As I sit here bouncing this rocker, trying to get my baby to stop fighting her sleep, I'm thinking..I cannot believe it's been three weeks. Three. Weeks. These three weeks have been just as fast as the last three weeks of my pregnancy were slow. Does that make sense? It boggles my mind to think that it was almost a month ago that I was at the hospital having this baby. In six days, she'll be a month old. How is that even possible?

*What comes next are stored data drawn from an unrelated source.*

(* ===== verification/ProcFS.v ===== *)
(** * fs/ProcFS.cc, include/fs/ProcFS.h: the file system of kernel information

    The state behind the vnodes of the running kernel: the inodes of the
    mounted TmpFS and ProcFS, and the rest of the kernel (tasks and memory), on
    which ProcFS reports.  A vnode's number is in one of the two maps, which is
    how a virtual function is dispatched; numbers are given out by one counter.
    The kernel lock is the one of the whole state.  A [File] that the
    constructor of a task makes is added to the opened files' objects.  Inodes
    are not reclaimed: the directory of a task that has ended, which is no
    longer among the entries, can still be read through its children, where the
    code finds its [WeakPtr] expired; both give a null content, as pids are not
    used again. *)

From Stdlib Require Import ZArith Lia String Ascii.
From stdpp Require Import base gmap list numbers.
From S2P Require Import Prelude Math Mmu Mutex Buddy Slob Memory MemInfo PageTable CString KString Printf Console Vnode TmpFS Proc.

Open Scope Z_scope.

(** ** State *)

Inductive PKind := PDirectory | SwitchInode | HelloInode | BuddyInfoInode | SlobInfoInode | TaskStatusInode.
#[export] Instance pkind_eq_dec : EqDecision PKind.
Proof. solve_decision. Defined.

(** The owner and group are 0. *)
Record PInode := mkPInode {
  pi_kind : PKind;
  pi_index : Z;
  pi_size : Z;
  pi_mode : Z;
  pi_dev : Z;
  pi_fs : Z;
  pi_name : list Z;
  pi_content : option (list Z);
  pi_parent : Z;
  pi_children : list Z
}.
Definition pi_with_children (c : list Z) (i : PInode) : PInode :=
  mkPInode (pi_kind i) (pi_index i) (pi_size i) (pi_mode i) (pi_dev i) (pi_fs i) (pi_name i) (pi_content i) (pi_parent i) c.
Definition pi_with_content (c : list Z) (i : PInode) : PInode :=
  mkPInode (pi_kind i) (pi_index i) (Z.of_nat (length c)) (pi_mode i) (pi_dev i) (pi_fs i) (pi_name i) (Some c) (pi_parent i) (pi_children i).
Definition pi_with_parent (p : Z) (i : PInode) : PInode :=
  mkPInode (pi_kind i) (pi_index i) (pi_size i) (pi_mode i) (pi_dev i) (pi_fs i) (pi_name i) (pi_content i) p (pi_children i).
Definition pi_with_dev (d : Z) (i : PInode) : PInode :=
  mkPInode (pi_kind i) (pi_index i) (pi_size i) (pi_mode i) d (pi_fs i) (pi_name i) (pi_content i) (pi_parent i) (pi_children i).

Record KernelFs := mkKernelFs {
  kf_tmp : TmpHeap;
  kf_proc : gmap Z PInode;
  kf_switch : bool;  (** [is_switch_on] *)
  kf_sys : Sys
}.
Abbreviation KM := (M (VFS KernelFs)).

Definition set_kf_tmp (x : TmpHeap) (f : KernelFs) : KernelFs := mkKernelFs x (kf_proc f) (kf_switch f) (kf_sys f).
Definition set_kf_proc (x : gmap Z PInode) (f : KernelFs) : KernelFs := mkKernelFs (kf_tmp f) x (kf_switch f) (kf_sys f).
Definition set_kf_switch (x : bool) (f : KernelFs) : KernelFs := mkKernelFs (kf_tmp f) (kf_proc f) x (kf_sys f).
Definition set_kf_sys (x : Sys) (f : KernelFs) : KernelFs := mkKernelFs (kf_tmp f) (kf_proc f) (kf_switch f) x.

(** TmpFS code, on its part of the state. *)
Definition tmp_view (s : VFS KernelFs) : VFS TmpHeap :=
  mkVFS (v_cpu s) (kf_tmp (v_fs s)) (v_next_inode_idx s) (v_next_dev_major s) (v_mounts s) (v_files s) (v_next_file s)
    (v_opened s) (v_storage s) (v_devices s) (v_uart s) (v_cwd s).
Definition tmp_back (t : VFS TmpHeap) (s : VFS KernelFs) : VFS KernelFs :=
  mkVFS (v_cpu t) (set_kf_tmp (v_fs t) (v_fs s)) (v_next_inode_idx t) (v_next_dev_major t) (v_mounts t) (v_files t) (v_next_file t)
    (v_opened t) (v_storage t) (v_devices t) (v_uart t) (v_cwd t).
Definition on_tmp {A} (m : M (VFS TmpHeap) A) : KM A := zoom tmp_view tmp_back m.

(** Task and memory code.  The kernel lock is [v_cpu] and the counter of [File]
    objects is [v_next_file]: those in [kf_sys] are not used.  The files made are
    [File(rootfs, nullptr, 0)]. *)
Definition null_file : File := mkFile 0 0 0.
Definition sys_view (s : VFS KernelFs) : Sys := with_cpu (v_cpu s) (set_sy_file (v_next_file s) (kf_sys (v_fs s))).
Definition sys_back (y : Sys) (s : VFS KernelFs) : VFS KernelFs :=
  set_v_files (foldr (fun f m => <[f := null_file]> m) (v_files s) (seqZ (v_next_file s) (sy_next_file y - v_next_file s)))
    (sy_next_file y)
    (set_v_cpu (cpu_of y)
      (set_v_fs (set_kf_sys (with_cpu (cpu_of (kf_sys (v_fs s))) (set_sy_file (sy_next_file (kf_sys (v_fs s))) y)) (v_fs s)) s)).
Definition on_sys {A} (m : SysM A) : KM A := zoom sys_view sys_back m.

Definition rd_pinode (v : Z) : KM PInode := s ← get; deref (kf_proc (v_fs s) !! v).
Definition wr_pinode (v : Z) (f : PInode -> PInode) : KM unit :=
  i ← rd_pinode v; modify (fun s => set_v_fs (set_kf_proc (<[v := f i]> (kf_proc (v_fs s))) (v_fs s)) s).

(** ** Construction *)

(** [make_shared<...>(fs, parent, name, mode)]; [fs] is [None] for the root of a
    new file system. *)
Definition new_pinode (kind : PKind) (fs : option Z) (parent : Z) (name : list Z) (mode : Z) : KM Z :=
  idx ← get_next_inode_idx;
  s ← get;
  let id := th_next (kf_tmp (v_fs s)) in
  let i := mkPInode kind (u32 idx) 0 mode 0 (default id fs) name None parent [] in
  put (set_v_fs (set_kf_proc (<[id := i]> (kf_proc (v_fs s)))
         (set_kf_tmp (mkHeap (th_inodes (kf_tmp (v_fs s))) (id + 1)) (v_fs s))) s);;
  mret id.

Definition proc_add_child (v child : Z) : KM unit := wr_pinode v (fun i => pi_with_children (pi_children i ++ [child]) i).

(** The constructors of the files of the root directory. *)
Definition new_root_file (kind : PKind) (root : Z) (name : list Z) : KM unit :=
  c ← new_pinode kind (Some root) root name S_IFREG;
  proc_add_child root c.

Definition name_switch : list Z := txt "switch".
Definition name_hello : list Z := txt "hello".
Definition name_buddyinfo : list Z := txt "buddyinfo".
Definition name_slobinfo : list Z := txt "slobinfo".
Definition name_status : list Z := txt "status".

(** [ProcFS::ProcFS()]: the root vnode. *)
Definition new_procfs : KM Z :=
  root ← new_pinode PDirectory None 0 root_name S_IFDIR;
  new_root_file SwitchInode root name_switch;;
  new_root_file HelloInode root name_hello;;
  new_root_file BuddyInfoInode root name_buddyinfo;;
  new_root_file SlobInfoInode root name_slobinfo;;
  mret root.

(** ** Tasks *)

Definition all_digits (name : list Z) : bool := negb (bool_decide (name = [])) && forallb is_digit_c name.

(** [atoi(name.c_str())] as a [pid_t]. *)
Definition name_pid (name : list Z) : outcome Z :=
  n ← atoi (S (S (length name))) (arr_get (name ++ [0])) 0 10; Ret (u32 n).

(** A directory for a task, with its status file. *)
Definition new_task_dir (fs : Z) (name : list Z) : KM Z :=
  task_dir ← new_pinode PDirectory (Some fs) fs name S_IFDIR;
  status ← new_pinode TaskStatusInode (Some fs) task_dir name_status S_IFREG;
  proc_add_child task_dir status;;
  mret task_dir.

(** The predicate of [remove_if]: a directory whose task does not exist. *)
Definition is_stale (v : Z) : KM bool :=
  i ← rd_pinode v;
  if all_digits (pi_name i) then
    pid ← lift (name_pid (pi_name i));
    task ← on_sys (get_by_pid pid);
    mret (task =? 0)
  else mret false.

(** [remove_if] with [check_all] false: the first match. *)
Fixpoint first_stale (children : list Z) : KM (option Z) :=
  match children with
  | [] => mret None
  | c :: children => b ← is_stale c; if (b : bool) then mret (Some c) else first_stale children
  end.

(** [find_if] for the directory of a pid. *)
Fixpoint find_task_dir (pid : Z) (children : list Z) : KM bool :=
  match children with
  | [] => mret false
  | c :: children =>
      i ← rd_pinode c;
      found ← (if all_digits (pi_name i) then p ← lift (name_pid (pi_name i)); mret (p =? pid) else mret false);
      if (found : bool) then mret true else find_task_dir pid children
  end.

(** [pid_str] has room for every number. *)
Definition pid_name (pid : Z) : outcome (list Z) := tfp_sprintf (txt "%d") [VInt pid].

Fixpoint add_task_dirs (fs : Z) (tasks : list Z) : KM unit :=
  match tasks with
  | [] => mret tt
  | t :: tasks =>
      k ← on_sys (rd_task t);
      root ← rd_pinode fs;
      found ← find_task_dir (t_pid k) (pi_children root);
      pid_str ← lift (pid_name (t_pid k));
      (if (found : bool) then mret tt
       else task_dir ← new_task_dir fs pid_str; proc_add_child fs task_dir);;
      add_task_dirs fs tasks
  end.

Definition repopulate_task_directories (fs : Z) : KM unit :=
  root ← rd_pinode fs;
  stale ← first_stale (pi_children root);
  (match stale with
   | Some c => wr_pinode fs (fun i => pi_with_children (drop_first c (pi_children i)) i)
   | None => mret tt
   end);;
  tasks ← on_sys get_active_tasks;
  add_task_dirs fs tasks.

(** ** Operations *)

Definition proc_create_child : KM Z := panic.

(** [find_if] on the name. *)
Fixpoint find_pnamed (name : list Z) (children : list Z) : KM Z :=
  match children with
  | [] => mret 0
  | c :: children => i ← rd_pinode c; if decide (pi_name i = name) then mret c else find_pnamed name children
  end.

Definition proc_remove_child (v : Z) (name : list Z) : KM Z :=
  i ← rd_pinode v;
  c ← find_pnamed name (pi_children i);
  (if c =? 0 then mret tt else wr_pinode v (fun i => pi_with_children (drop_first c (pi_children i)) i));;
  mret c.

(** [get_parent]: through the mounts, for the root directories of either file
    system. *)
Fixpoint kf_get_parent (fuel : nat) (v : Z) : KM Z :=
  match fuel with
  | O => out_of_fuel
  | S fuel =>
      s ← get;
      match kf_proc (v_fs s) !! v with
      | Some i =>
          if v =? pi_fs i then host ← get_host_vnode (pi_fs i); kf_get_parent fuel host
          else mret (pi_parent i)
      | None =>
          i ← on_tmp (rd_inode v);
          if v =? i_fs i then host ← get_host_vnode (i_fs i); kf_get_parent fuel host
          else mret (i_parent i)
      end
  end.
Definition kf_parent (v : Z) : KM Z := s ← get; kf_get_parent (S (length (v_mounts s))) v.

Definition proc_get_child (v : Z) (name : list Z) : KM Z :=
  if decide (name = dot) then mret v
  else if decide (name = dotdot) then kf_parent v
  else
    i ← rd_pinode v;
    if (v =? pi_fs i) && all_digits name then
      it ← find_pnamed name (pi_children i);
      pid ← lift (name_pid name);
      task ← on_sys (get_by_pid pid);
      if task =? 0 then
        (if negb (it =? 0) then proc_remove_child v name;; mret tt else mret tt);;
        mret 0
      else if negb (it =? 0) then mret it
      else
        task_dir ← new_task_dir (pi_fs i) name;
        proc_add_child v task_dir;;
        mret task_dir
    else find_pnamed name (pi_children i).

Definition proc_get_ith_child (v i : Z) : KM Z :=
  if i =? 0 then mret v
  else if i =? 1 then kf_parent v
  else n ← rd_pinode v; mret (default 0 (arr_get (pi_children n) (i - NR_SPECIAL_ENTRIES))).

Definition proc_get_children_count (v : Z) : KM Z :=
  i ← rd_pinode v;
  repopulate_task_directories (pi_fs i);;
  i ← rd_pinode v;
  mret (NR_SPECIAL_ENTRIES + Z.of_nat (length (pi_children i))).

Definition proc_set_parent (v parent : Z) : KM unit := wr_pinode v (pi_with_parent parent).

(** [Hash<ProcFSInode>] *)
Definition proc_hash (i : PInode) : Z :=
  u64 (5 + 11 * u64 (pi_mode i) + hash_chars 5 (pi_name i) + 11 * hash_weak (pi_parent i)).

(** ** Contents *)

(** A C string in an array: what precedes the first 0, which must be there. *)
Fixpoint c_str (l : list Z) : option (list Z) :=
  match l with
  | [] => None
  | c :: l => if c =? 0 then Some [] else cons c <$> c_str l
  end.

Definition state_number (st : State) : Z :=
  match st with CREATED => 0 | RUNNING => 1 | SLEEPING => 2 | TERMINATED => 3 end.

Definition STATUS_LEN : nat := 128.
Definition fmt_status : list Z := txt "Name: %s" ++ nl ++ txt "State: %d" ++ nl ++ txt "Pid: %d" ++ nl.

(** [sprintf] into [_content], which is [STATUS_LEN] zeros. *)
Definition status_content (k : Task) : outcome (list Z) :=
  match c_str (t_name k) with
  | None => Fault
  | Some name =>
      t ← tfp_sprintf fmt_status [VStr name; VInt (state_number (t_state k)); VInt (t_pid k)];
      if decide (length t < STATUS_LEN)%nat then Ret (t ++ replicate (STATUS_LEN - length t) 0) else Fault
  end.

(** The content each kind of inode makes when it is read, [None] for a null
    pointer; [_size] is its length. *)
Definition switch_get_content : KM (option (list Z)) :=
  s ← get; mret (Some (txt (if kf_switch (v_fs s) then "1" else "0") ++ nl)).
Definition hello_get_content : KM (option (list Z)) :=
  s ← get; mret (Some (txt (if kf_switch (v_fs s) then "HELLO" else "hello") ++ nl)).
Definition buddyinfo_get_content : KM (option (list Z)) := t ← on_sys (on_vm (on_kernel get_buddy_info)); mret (Some t).
Definition slobinfo_get_content : KM (option (list Z)) := t ← on_sys (on_vm (on_kernel get_slob_info)); mret (Some t).
Definition status_get_content (i : PInode) : KM (option (list Z)) :=
  parent ← rd_pinode (pi_parent i);
  pid ← lift (name_pid (pi_name parent));
  task ← on_sys (get_by_pid pid);
  if task =? 0 then mret None
  else k ← on_sys (rd_task task); c ← lift (status_content k); mret (Some c).

Definition make_content (i : PInode) : KM (option (list Z)) :=
  match pi_kind i with
  | PDirectory => mret None
  | SwitchInode => switch_get_content
  | HelloInode => hello_get_content
  | BuddyInfoInode => buddyinfo_get_content
  | SlobInfoInode => slobinfo_get_content
  | TaskStatusInode => status_get_content i
  end.
Definition proc_get_content (v : Z) : KM (option (list Z)) :=
  i ← rd_pinode v;
  c ← make_content i;
  (match c with Some b => wr_pinode v (pi_with_content b) | None => mret tt end);;
  mret c.

Definition switch_set_content (content : option (list Z)) : KM unit :=
  b ← deref content;
  n ← lift (atoi (S (length b)) (arr_get b) 0 10);
  modify (fun s => set_v_fs (set_kf_switch (negb (n =? 0)) (v_fs s)) s).

(** The other files ignore what is written. *)
Definition proc_set_content (v : Z) (content : option (list Z)) (new_size : Z) : KM unit :=
  i ← rd_pinode v;
  match pi_kind i with SwitchInode => switch_set_content content | _ => mret tt end.

(** ** The vnodes of the kernel *)

(** A virtual call on vnode [v]. *)
Definition dispatch {A} (v : Z) (p t : KM A) : KM A :=
  s ← get; match kf_proc (v_fs s) !! v with Some _ => p | None => t end.

#[export] Instance kernel_vnodes : Vnodes KernelFs := {
  create_child v name content size mode uid gid :=
    dispatch v proc_create_child (on_tmp (tmp_create_child v name content size mode uid gid));
  get_child v name :=
    dispatch v (proc_get_child v name)
      (if decide (name <> dot /\ name = dotdot) then kf_parent v else on_tmp (tmp_get_child v name));
  get_ith_child v i :=
    dispatch v (proc_get_ith_child v i) (if i =? 1 then kf_parent v else on_tmp (tmp_get_ith_child v i));
  get_children_count v := dispatch v (proc_get_children_count v) (on_tmp (tmp_get_children_count v));
  get_parent := kf_parent;
  get_name v := dispatch v (i ← rd_pinode v; mret (pi_name i)) (on_tmp (get_name v));
  get_content v := dispatch v (proc_get_content v) (on_tmp (get_content v));
  set_content v c n := dispatch v (proc_set_content v c n) (on_tmp (tmp_set_content v c n));
  hash_code v := dispatch v (i ← rd_pinode v; mret (proc_hash i)) (on_tmp (hash_code v));
  vn_size v := dispatch v (i ← rd_pinode v; mret (pi_size i)) (on_tmp (vn_size v));
  vn_mode v := dispatch v (i ← rd_pinode v; mret (pi_mode i)) (on_tmp (vn_mode v));
  vn_dev v := dispatch v (i ← rd_pinode v; mret (pi_dev i)) (on_tmp (vn_dev v));
  set_dev v d := dispatch v (wr_pinode v (pi_with_dev d)) (on_tmp (set_dev v d))
}.

#[export] Instance kernel_systems : FileSystems KernelFs := {| make_tmpfs := on_tmp new_tmpfs; make_procfs := new_procfs |}.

The last three weeks have been filled with long nights, a dirty house, a constantly hungry baby, more diapers than I can count and lots of food that's probably horrible for me. The first week was the worst. My emotions were going haywire, I was crying most nights, I didn't sleep for the first few days and I couldn't imagine that my life would ever be anything more than feeding my baby. And I was lonely. Well, I wasn't lonely, but I felt lonely. It's strange how adding a new little precious person into your family can at times make you feel so secluded and alone in your own skin at the beginning. It's something no one usually talks about, but it's very true. I really feel like I need to find a community of people to be around, it would be better for me and baby both to have more people in our lives. I sit in my house all day long with baby and pretty much do nothing. I'm too tired to be productive, but I'm too stressed about my lack of productivity to relax. I really want to get out and do things I used to do, but I'm so nervous about taking the baby out that I haven't done anything at all. I hate having to put her in her carseat, drive her across town, get her out of the carseat, worry about whether she'll get hungry or not and if I'll get looks from strangers about feeding her in public.

I keep looking to the future for relief. "Maybe at six weeks everything will be easier and we'll have a routine down and we'll be able to go out and I'll be able to dress both of us in real clothes that won't get covered in milk.." Then I feel bad for not cherishing these moments right now and I get angry at myself for wishing the future here so quickly, because I'm already sad about how fast these first weeks flew by.

Oh, and I didn't mention that my headaches are back again, I'm really hoping they're hormonal and nothing to be worried about. But, they've been happening again everyday for about a week or so.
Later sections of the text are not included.